*How to complete this task:* Restate verbatim the span of lines below between the line with "(λ _ w, view w = with_inv v (alter (pend" and the line with "(λ b w, view", including those two lines, and only that span.

[Collected data]
╔══

Section marks.
Context (key_scheme : bytes → bytes * bytes).

(** A row after a mark: active, not pending, signed by the run. *)
Record marked_row (run h : bytes) (old : option AssetRecord) (r : AssetRecord) : Prop := {
  mr_hash : ar_hash r = h;
  mr_key : asset_key r = default (key_scheme h) (asset_key <$> old);
  mr_state : ar_state r = Active;
  mr_pending : ar_pending_delete_at r = None;
  mr_run : ar_last_marked_run_id r = Some run;
  mr_pin : ar_is_admin_pinned r = default false (ar_is_admin_pinned <$> old);
}.

Definition marked (run : bytes) (hs : list bytes) (v v' : gc_view) : Prop :=
  v_objs v' = v_objs v ∧ v_pins v' = v_pins v ∧
  ∀ h, if decide (h ∈ hs)
       then ∃ r, v_inv v' !! h = Some r ∧ marked_row run h (v_inv v !! h) r
       else v_inv v' !! h = v_inv v !! h.
End marks.

(** Clocks between the epoch and the range of an [i64] of milliseconds. *)
Definition time_ok (t : SystemTime) : Prop := 0 <= t < 2 ^ 63 * 10 ^ 6.

Class GcLaws (W : Type) `{LiveHashSource W, AssetInventoryStore W, GcRunStore W, AdminPinStore W, BlobObjectStore W} := {
  view : W → gc_view;
  next_live : W → result GcError (list bytes);
  key_scheme : bytes → bytes * bytes;
  rnd : SystemTime → SystemTime;
  key_scheme_inj :: Inj (=) (=) key_scheme;
  rnd_mono : ∀ t t', time_ok t → time_ok t' → t <= t' → rnd t <= rnd t';
  view_hash : ∀ w h r, v_inv (view w) !! h = Some r → ar_hash r = h;
  collect_law : ∀ w, view (collect_live_hashes w).1 = view w ∧ (collect_live_hashes w).2 = next_live w;
  upsert_law : ∀ run h now v, triple (λ w, view w = v) (upsert_active_seen run h now)
    (λ _ w, marked key_scheme run [h] v (view w)) (λ w, view w = v);
  batch_law : ∀ run hs now v, triple (λ w, view w = v) (upsert_active_seen_batch run hs now)
    (λ _ w, marked key_scheme run hs v (view w))
    (λ w, ∃ hs', hs' ⊆ hs ∧ marked key_scheme run hs' v (view w));
  unmarked_law : ∀ run v, triple (λ w, view w = v) (iter_unmarked_candidates run)
    (λ l w, view w = v ∧ NoDup (ar_hash <$> l) ∧ ∀ r, r ∈ l →
       v_inv v !! ar_hash r = Some r ∧ ar_state r ≠ Deleted ∧ ar_last_marked_run_id r ≠ Some run)
    (λ w, view w = v);
  pending_law : ∀ cutoff v, triple (λ w, view w = v) (iter_pending_older_than cutoff)
    (λ l w, view w = v ∧ NoDup (ar_hash <$> l) ∧ ∀ r, r ∈ l →
       v_inv v !! ar_hash r = Some r ∧ ar_state r = PendingDelete ∧
       ∃ p, ar_pending_delete_at r = Some p ∧ p <= rnd cutoff)
    (λ w, view w = v);
  set_pending_law : ∀ h t v, triple (λ w, view w = v) (set_pending_delete h t)
    (λ _ w, view w = with_inv v (alter (pend (rnd t)) h (v_inv v))) (λ w, view w = v);
  set_deleted_law : ∀ h t v, triple (λ w, view w = v) (set_deleted h t)
    (λ _ w, view w = with_inv v (alter (drop_row (rnd t)) h (v_inv v))) (λ w, view w = v);
  pinned_law : ∀ h v, triple (λ w, view w = v) (is_pinned h)
    (λ b w, view w = v ∧ b = v_pins v h) (λ w, view w = v);
  head_law : ∀ h v, triple (λ w, view w = v) (obj_head (key_scheme h).1 (key_scheme h).2)
    (λ x w, view w = v ∧ x = bool_decide (key_scheme h ∈ v_objs v)) (λ w, view w = v);
  delete_law : ∀ h v, triple (λ w, view w = v) (obj_delete (key_scheme h).1 (key_scheme h).2)
    (λ _ w, view w = with_objs v (v_objs v ∖ {[key_scheme h]}))
    (λ w, view w = v ∨ view w = with_objs v (v_objs v ∖ {[key_scheme h]}));
  start_law : ∀ s w, view (start_run s w).1 = view w ∧ next_live (start_run s w).1 = next_live w;
  delta_law : ∀ i d w, view (apply_delta i d w).1 = view w;
  finish_law : ∀ i f w, view (finish_run i f w).1 = view w;
}.

(** A call that cannot fail in a steady state. *)
Definition sure {W E A} (steady : W → Prop) (m : SE W E A) : Prop :=
  ∀ w, steady w → steady (m w).1 ∧ is_ok (m w).2 = true.

(** What the progress of a run needs beyond safety: states in which no backend
    call fails, hashes the object store accepts, and complete queries. *)
Class GcProgress (W : Type) `{GcLaws W} := {
  steady : W → Prop;
  addressable : bytes → Prop;
  steady_collect : ∀ w, steady w → steady (collect_live_hashes w).1;
  steady_batch : ∀ run hs now, sure steady (upsert_active_seen_batch run hs now);
  steady_unmarked : ∀ run, sure steady (iter_unmarked_candidates run);
  steady_pending : ∀ cutoff, sure steady (iter_pending_older_than cutoff);
  steady_set_pending : ∀ h t, sure steady (set_pending_delete h t);
  steady_set_deleted : ∀ h t, sure steady (set_deleted h t);
  steady_pinned : ∀ h, sure steady (is_pinned h);
  steady_head : ∀ h, addressable h → sure steady (obj_head (key_scheme h).1 (key_scheme h).2);
  steady_delete : ∀ h, addressable h → sure steady (obj_delete (key_scheme h).1 (key_scheme h).2);
  steady_delta : ∀ i d, sure steady (apply_delta i d);
  pending_complete : ∀ cutoff w l r p, steady w → (iter_pending_older_than cutoff w).2 = Ok l →
    v_inv (view w) !! ar_hash r = Some r → ar_state r = PendingDelete →
    ar_pending_delete_at r = Some p → p <= rnd cutoff → r ∈ l;
}.

Section gc.
Context {W : Type} `{GcLaws W}.
Implicit Types (w : W) (v : gc_view) (hist : list (SystemTime * list bytes)).

(** Successful runs so far, with the live set each of them marked. *)
Record hist_ok hist v : Prop := {
  ho_hash : ∀ h r, v_inv v !! h = Some r → ar_hash r = h;
  ho_key : ∀ h r, v_inv v !! h = Some r → asset_key r = key_scheme h;
  ho_pending : ∀ h r p, v_inv v !! h = Some r → ar_state r = PendingDelete →
    ar_pending_delete_at r = Some p → ∀ t live, (t, live) ∈ hist → h ∈ live → rnd t <= p;
}.

Lemma hist_ok_inv hist v v' : v_inv v' = v_inv v → hist_ok hist v → hist_ok hist v'.
Proof. intros E [Hha Hke Hpe]. split; rewrite E; done. Qed.

(** Marking keeps the history, and the new live set joins it. *)
Lemma marked_hist run hs v v' hist :
  marked key_scheme run hs v v' → hist_ok hist v →
  hist_ok hist v' ∧ ∀ t, hist_ok (hist ++ [(t, hs)]) v'.
Proof.
  intros (_&_&Hm) [Hha Hke Hpe].
  assert (∀ hist', (∀ t live, (t, live) ∈ hist' → (t, live) ∈ hist ∨ live = hs) → hist_ok hist' v') as Hh.
  { intros hist' Hin. split.
    - intros h r. specialize (Hm h). destruct (decide (h ∈ hs)) as [_|_]; [|rewrite Hm; apply Hha].
      destruct Hm as (r'&->&[]). naive_solver.
    - intros h r. specialize (Hm h). destruct (decide (h ∈ hs)) as [_|_]; [|rewrite Hm; apply Hke].
      destruct Hm as (r'&->&[_ Hk _ _ _ _]). intros [= <-]. rewrite Hk.
      destruct (v_inv v !! h) as [r|] eqn:E; [by apply Hke|done].
    - intros h r p. specialize (Hm h). destruct (decide (h ∈ hs)) as [_|Hn].
      + destruct Hm as (r'&->&[]). naive_solver.
      + rewrite Hm. intros Hr Hs Hp t live [Ht| ->]%Hin Hl; [by eapply Hpe|done]. }
  split; [apply Hh; by left|]. intros t. apply Hh. intros t' live [?|[= -> ->]%list_elem_of_singleton]%elem_of_app; auto.
Qed.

╚══

*Written answer:*
    (λ _ w, view w = with_inv v (alter (pend (rnd t)) h (v_inv v))) (λ w, view w = v);
  set_deleted_law : ∀ h t v, triple (λ w, view w = v) (set_deleted h t)
    (λ _ w, view w = with_inv v (alter (drop_row (rnd t)) h (v_inv v))) (λ w, view w = v);
  pinned_law : ∀ h v, triple (λ w, view w = v) (is_pinned h)
    (λ b w, view w = v ∧ b = v_pins v h) (λ w, view w = v);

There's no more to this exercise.